### Task
Below are entries; copy exactly the lines from the one with "(coded code m)." through the one with "intros s. unfold read_registry.", both included, and leave out the rest.

Saved entries:
Fixpoint restore_workers (ps : list RegisteredProject) : Prog NodeError (list (string * NodeError)) :=
  match ps with
  | [] => ret []
  | p :: rest =>
      if to_restore p then
        let! r := attempt (ensure_running (rp_project_id p)) in
        let! failures := restore_workers rest in
        ret (match r with Ok _ => failures | Err e => (rp_project_id p, e) :: failures end)
      else restore_workers rest
  end.
Definition reconcile_workers : Prog NodeError (list (string * NodeError)) :=
  let! found := ignoring (on_registry (query list_projects)) in
  restore_workers (default [] found).
End Manager.
Lemma yields_ready : yields ids db0 log (ready_binding wm id) (fun x => own ids db0 (wb_unit (fst x))).
Proof.
  eapply yields_bind; [by apply yields_mapping, yields_binding|]. intros b Hb.
  eapply yields_bind; [apply yields_any; confined_solve|]. intros key _ s Hs. split; [done|]. by intros x [= <-].
Qed.

Lemma confines_reassign requested : confines ids db0 log (reassign_credential wm rounds id requested).
Proof.
  unfold reassign_credential. destruct (wm_credentials wm) as [paths|]; [|confined_solve].
  eapply confines_yields; [apply yields_ready|]. intros [b key] Hb. cbn [fst] in Hb.
  unfold transition, switch_credential, start_and_check, restore_credential, apply_links, new_process, pid_if. confined_solve.
Qed.

Lemma confines_select model : confines ids db0 log (select_model wm rounds id model).
Proof.
  unfold select_model. destruct (validate_model_id model); [|confined_solve].
  eapply confines_yields; [apply yields_ready|]. intros [b key] Hb. cbn [fst] in Hb.
  unfold transition, switch_model, start_and_check, restore_model, new_process, pid_if. confined_solve.
Qed.
End Operations.

(** ** What is on disk and what is recorded *)

Create HintDb silent.

Section Silent.
Context `{SerdeJson} `{Process} `{Supervisor} (id : string).

(** Neither the disk nor, if nobody else writes them, the project's columns change. *)
Definition silent {E A} (m : Prog E A) : Prop :=
  forall s, nodes (s_disk (snd (m s))) = nodes (s_disk s)
    /\ (settled id -> held id (s_db (snd (m s))) = held id (s_db s)).

Lemma silent_bind {E A B} (m : Prog E A) (k : A -> Prog E B) :
  silent m -> (forall a, silent (k a)) -> silent (bind m k).
Proof.
  intros Hm Hk s. specialize (Hm s). unfold bind. destruct (m s) as [[a|e] s1]; cbn [snd] in *; [|done].
  destruct Hm as [Hm1 Hm2], (Hk a s1) as [Hk1 Hk2]. split; [congruence|]. intros Hset. rewrite Hk2; auto.
Qed.
Lemma silent_ret {E A} (a : A) : silent (@ret (Outcome E) Site A a).
Proof. done. Qed.
Lemma silent_fail {E A} e : silent (@fail (Outcome E) Site A e).
Proof. done. Qed.
Lemma silent_throw {E A} (e : E) : silent (@throw _ E A e).
Proof. done. Qed.
Lemma silent_checked {E F A} (f : E -> F) (r : Result E A) : silent (checked f r).
Proof. by destruct r. Qed.
Lemma silent_mapping {E F A} (f : E -> F) (m : Prog E A) : silent m -> silent (mapping f m).
Proof. intros Hm s. specialize (Hm s). unfold mapping. by destruct (m s) as [[a|[]] s']. Qed.
Lemma silent_coded {A} code (m : Prog NodeError A) : silent m -> silent (coded code m).
Proof. apply silent_mapping. Qed.
Lemma silent_attempt {E F A} (m : Prog E A) : silent m -> silent (@attempt _ E F A m).
Proof. intros Hm s. specialize (Hm s). unfold attempt. by destruct (m s) as [[a|[]] s']. Qed.
Lemma silent_ask v u : silent (ask v u).
Proof. intros s. unfold ask. by destruct (control _ _ _). Qed.
Lemma silent_active u : silent (ask_active u).
Proof. intros s. unfold ask_active. by destruct (is_active _ _) as [[]]. Qed.
Lemma silent_pid u : silent (ask_pid u).
Proof. intros s. unfold ask_pid. by destruct (main_pid _ _). Qed.
Lemma silent_health {E} e k : silent (@ask_health _ E e k).
Proof. intros s. unfold ask_health. by destruct (healthy _ _ _). Qed.
Lemma silent_gets {E A} (f : Site -> A) : silent (@gets (Outcome E) Site A f).
Proof. done. Qed.
Lemma silent_clock {E} : silent (@clock _ E).
Proof. done. Qed.
Lemma silent_pause {E} d : silent (@pause _ E d).
Proof. done. Qed.
Lemma silent_draw {E} : silent (@draw _ E).
Proof. intros s. unfold draw. by destruct (nonce _). Qed.
Lemma silent_look {A} (f : gmap string Node -> A) : silent (on_disk (look f)).
Proof. done. Qed.
Lemma silent_key wm path : silent (worker_key wm path).
Proof. done. Qed.
Lemma silent_read {A} (f : Db -> Result NodeError A) : silent (read_registry f).
Proof.
  intros s. unfold read_registry. split; [by destruct (meanwhile _ _)|]. intros Hset.
  pose proof (Hset (s_host s) (s_db s)) as Hw. by destruct (meanwhile _ _) as [db h].
Qed.
Lemma silent_registry {A} (m : M InvError Db A) :
  (forall db, held id (snd (m db)) = held id db) -> silent (on_registry m).
Proof.
  intros Hm s. unfold on_registry. assert (settled id -> held id (fst (meanwhile (s_host s) (s_db s))) = held id (s_db s)) as Hw
    by (intros Hset; apply Hset).
  destruct (meanwhile _ _) as [db h]. specialize (Hm db). destruct (m db) as [r db']. cbn in *. split; [done|].
  intros Hset. rewrite Hm. auto.
Qed.

(** The disk satisfies [N] and, if nobody else writes them, the project's columns are [h]. *)
Definition fact (N : gmap string Node -> Prop) (h : option Held) (s : Site) : Prop :=
  N (nodes (s_disk s)) /\ (settled id -> held id (s_db s) = h).

Lemma fact_silent {E A} N h (m : Prog E A) s : silent m -> fact N h s -> fact N h (snd (m s)).
Proof. intros Hm [Hn Hh]. destruct (Hm s) as [E1 E2]. split; [congruence|]. intros Hset. rewrite E2; auto. Qed.
Lemma ensures_silent {E A} N h (m : Prog E A) : silent m -> ensures (fact N h) m (fun _ => fact N h).
Proof. intros Hm s. by apply fact_silent. Qed.
(** A silent step of a program, whose errors are allowed where it stands. *)
Lemma ensures_skip {E A B} N h (m : Prog E A) (k : A -> Prog E B) Q :
  silent m -> (forall e s, fact N h s -> Q (Err e) s) -> (forall a, ensures (fact N h) (k a) Q) ->
  ensures (fact N h) (bind m k) Q.
Proof.
  intros Hm He Hk. eapply ensures_bind; [|exact Hk]. eapply ensures_mono; [by apply ensures_silent|done|].
  intros [a|e] s Hs; [done|by apply He].
Qed.
Lemma fact_mono (N N' : gmap string Node -> Prop) h s : (forall n, N n -> N' n) -> fact N h s -> fact N' h s.
Proof. intros HN [Hn Hh]. split; auto. Qed.
Lemma restore_fact l api_key was_active :
  pl_home l = reassign_home ->
  ensures moving (restore_credential wm rounds paths b l api_key (h_credential h) old was_active)
    (fun r s => moving s
       /\ (r = Ok true -> fact id (fun n => placed old n /\ lock_state (h_credential h) n) (Some h) s)).
Proof.
  intros Hl s0 (c & Hbet & Hh).
  assert (exists v, placed v (nodes (s_disk s0)) /\ (v = old \/ v = Some desired)) as (v & Hv & Hvs)
    by (destruct Hbet; eauto).
  assert (forall v' c' N s, (v' = old \/ v' = Some desired) -> (forall n, N n -> placed v' n) ->
    fact id N (Some (with_credential c' h)) s -> moving s) as Hmv.
  { intros v' c' N s Hor HN [Hn Hh']. exists c'. split; [|done]. destruct Hor as [-> | ->]; [left|right]; auto. }
  assert (with_credential (h_credential h) h = h) as Eh by by destruct h.
  enough (ensures (fact id (placed v) (Some (with_credential c h)))
    (restore_credential wm rounds paths b l api_key (h_credential h) old was_active)
    (fun r s => moving s
       /\ (r = Ok true -> fact id (fun n => placed old n /\ lock_state (h_credential h) n) (Some h) s))) as He
    by (by apply He).
  clear s0 Hbet Hh Hv. unfold restore_credential.
  apply ensures_skip; [silent_solve|intros e s Hs; split; [by eapply Hmv|done]|]. intros _.
  eapply ensures_bind with (R := fun ok s => fact id (placed (if ok : bool then old else v)) (Some (with_credential c h)) s).
  { eapply ensures_mono; [by apply (restore_link_fact v)|done|].
    intros [ok|e] s Hs; [done|]. split; [by eapply Hmv|done]. }
  intros link_back. set (v1 := if link_back then old else v).
  assert (v1 = old \/ v1 = Some desired) as Hv1 by (unfold v1; destruct link_back; auto).
  eapply ensures_bind with (R := fun ok s => fact id (fun n => placed v1 n /\ (ok = true -> lock_state (h_credential h) n))
    (Some (with_credential c h)) s).
  { eapply ensures_mono; [by apply (restore_lock_fact v1)|done|].
    intros [ok|e] s Hs; [done|]. split; [by eapply Hmv|done]. }
  intros lock_back. set (N := fun n => placed v1 n /\ (lock_back = true -> lock_state (h_credential h) n)).
  assert (forall n, N n -> placed v1 n) as HN by (by intros n []).
  eapply ensures_bind with (R := fun ok s => fact id N (Some (with_credential (if ok : bool then h_credential h else c) h)) s).
  { eapply ensures_mono; [apply record_fact|done|]. intros [ok|e] s Hs; [done|]. split; [by eapply Hmv|done]. }
  intros recorded. set (c1 := if recorded then h_credential h else c).
  apply ensures_skip; [silent_solve|intros e s Hs; split; [by eapply Hmv|done]|]. intros running. cbv zeta.
  apply ensures_skip; [unfold ignoring; rewrite Hid; silent_solve|intros e s Hs; split; [by eapply Hmv|done]|]. intros _.
  apply ensures_ret. intros s Hs. split; [by eapply Hmv|]. intros [= Hr].
  rewrite !andb_true_iff in Hr. destruct Hr as [[[-> ->] ->] _]. destruct Hs as [[Hp Hlk] Hh].
  split; [split; [done|auto]|]. intros Hset. rewrite (Hh Hset). unfold c1. by rewrite Eh.
Qed.
End Reassign.

Section ReadyBinding.
Context `{SerdeJson} `{Process} `{Supervisor} (wm : WorkerManager) (rounds : nat) (id : string).

(** The registry as an operation finds it. *)
Definition registry_now (s : Site) : Db := fst (meanwhile (s_host s) (s_db s)).

Lemma ready_binding_fact s b :
  binding id (registry_now s) = Ok b ->
  ensures (fun s1 => s1 = s) (ready_binding wm id)
    (fun r s1 => fact id (fun n => n = nodes (s_disk s)) (held id (s_db s)) s1
       /\ match r with Ok (b', _) => b' = b | Err (Failed f) => rf_restored f = true | _ => True end).
Proof.
  intros Hb s1 ->. split.
  { apply fact_silent; [by apply silent_ready|done]. }
  unfold ready_binding, registry_now in *. unfold bind, mapping, read_registry at 1.
  destruct (meanwhile _ _) as [db hs]. cbn [fst] in Hb. rewrite Hb.
  unfold worker_key. by destruct (read_worker_key _ _ _).
Qed.
End ReadyBinding.

(** How a reassignment may end. *)
Section ReassignOutcome.
Context `{SerdeJson} `{Process} `{Supervisor} (id : string) (paths : CredentialPaths) (b : WorkerBinding).

Definition reassigned (requested : option string) (s : Site) (r : Result (Outcome ReassignFailure) Reassignment)
    (s' : Site) : Prop :=
  let auth := auth_of (reassign_home paths b) in
  let n := nodes (s_disk s) in
  let n' := nodes (s_disk s') in
  match r with
  | Ok ReassignUnchanged =>
      n' = n /\ (settled id -> held id (s_db s') = held id (s_db s)) /\ wb_credential_id b = requested
      /\ exists desired target, store_for paths requested = Ok desired
           /\ view n auth = Some (Symlink, chars target) /\ same_path target desired = true
  | Ok ReassignApplied =>
      exists desired, store_for paths requested = Ok desired
        /\ view n' auth = Some (Symlink, chars desired) /\ lock_state paths b requested n'
        /\ (settled id -> exists h, held id (s_db s) = Some h /\ held id (s_db s') = Some (with_credential requested h))
        /\ served (wb_unit b) (wb_endpoint b) s'
  | Err (Failed f) =>
      rf_restored f = true -> view n' auth = view n auth /\ (settled id -> held id (s_db s') = held id (s_db s))
  | Err _ => view n' auth = view n auth
             \/ exists desired, store_for paths requested = Ok desired /\ view n' auth = Some (Symlink, chars desired)
  end.
End ReassignOutcome.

### Completed exercise
Lemma silent_coded {A} code (m : Prog NodeError A) : silent m -> silent (coded code m).
Proof. apply silent_mapping. Qed.
Lemma silent_attempt {E F A} (m : Prog E A) : silent m -> silent (@attempt _ E F A m).
Proof. intros Hm s. specialize (Hm s). unfold attempt. by destruct (m s) as [[a|[]] s']. Qed.
Lemma silent_ask v u : silent (ask v u).
Proof. intros s. unfold ask. by destruct (control _ _ _). Qed.
Lemma silent_active u : silent (ask_active u).
Proof. intros s. unfold ask_active. by destruct (is_active _ _) as [[]]. Qed.
Lemma silent_pid u : silent (ask_pid u).
Proof. intros s. unfold ask_pid. by destruct (main_pid _ _). Qed.
Lemma silent_health {E} e k : silent (@ask_health _ E e k).
Proof. intros s. unfold ask_health. by destruct (healthy _ _ _). Qed.
Lemma silent_gets {E A} (f : Site -> A) : silent (@gets (Outcome E) Site A f).
Proof. done. Qed.
Lemma silent_clock {E} : silent (@clock _ E).
Proof. done. Qed.
Lemma silent_pause {E} d : silent (@pause _ E d).
Proof. done. Qed.
Lemma silent_draw {E} : silent (@draw _ E).
Proof. intros s. unfold draw. by destruct (nonce _). Qed.
Lemma silent_look {A} (f : gmap string Node -> A) : silent (on_disk (look f)).
Proof. done. Qed.
Lemma silent_key wm path : silent (worker_key wm path).
Proof. done. Qed.
Lemma silent_read {A} (f : Db -> Result NodeError A) : silent (read_registry f).
Proof.
  intros s. unfold read_registry. split; [by destruct (meanwhile _ _)|]. intros Hset.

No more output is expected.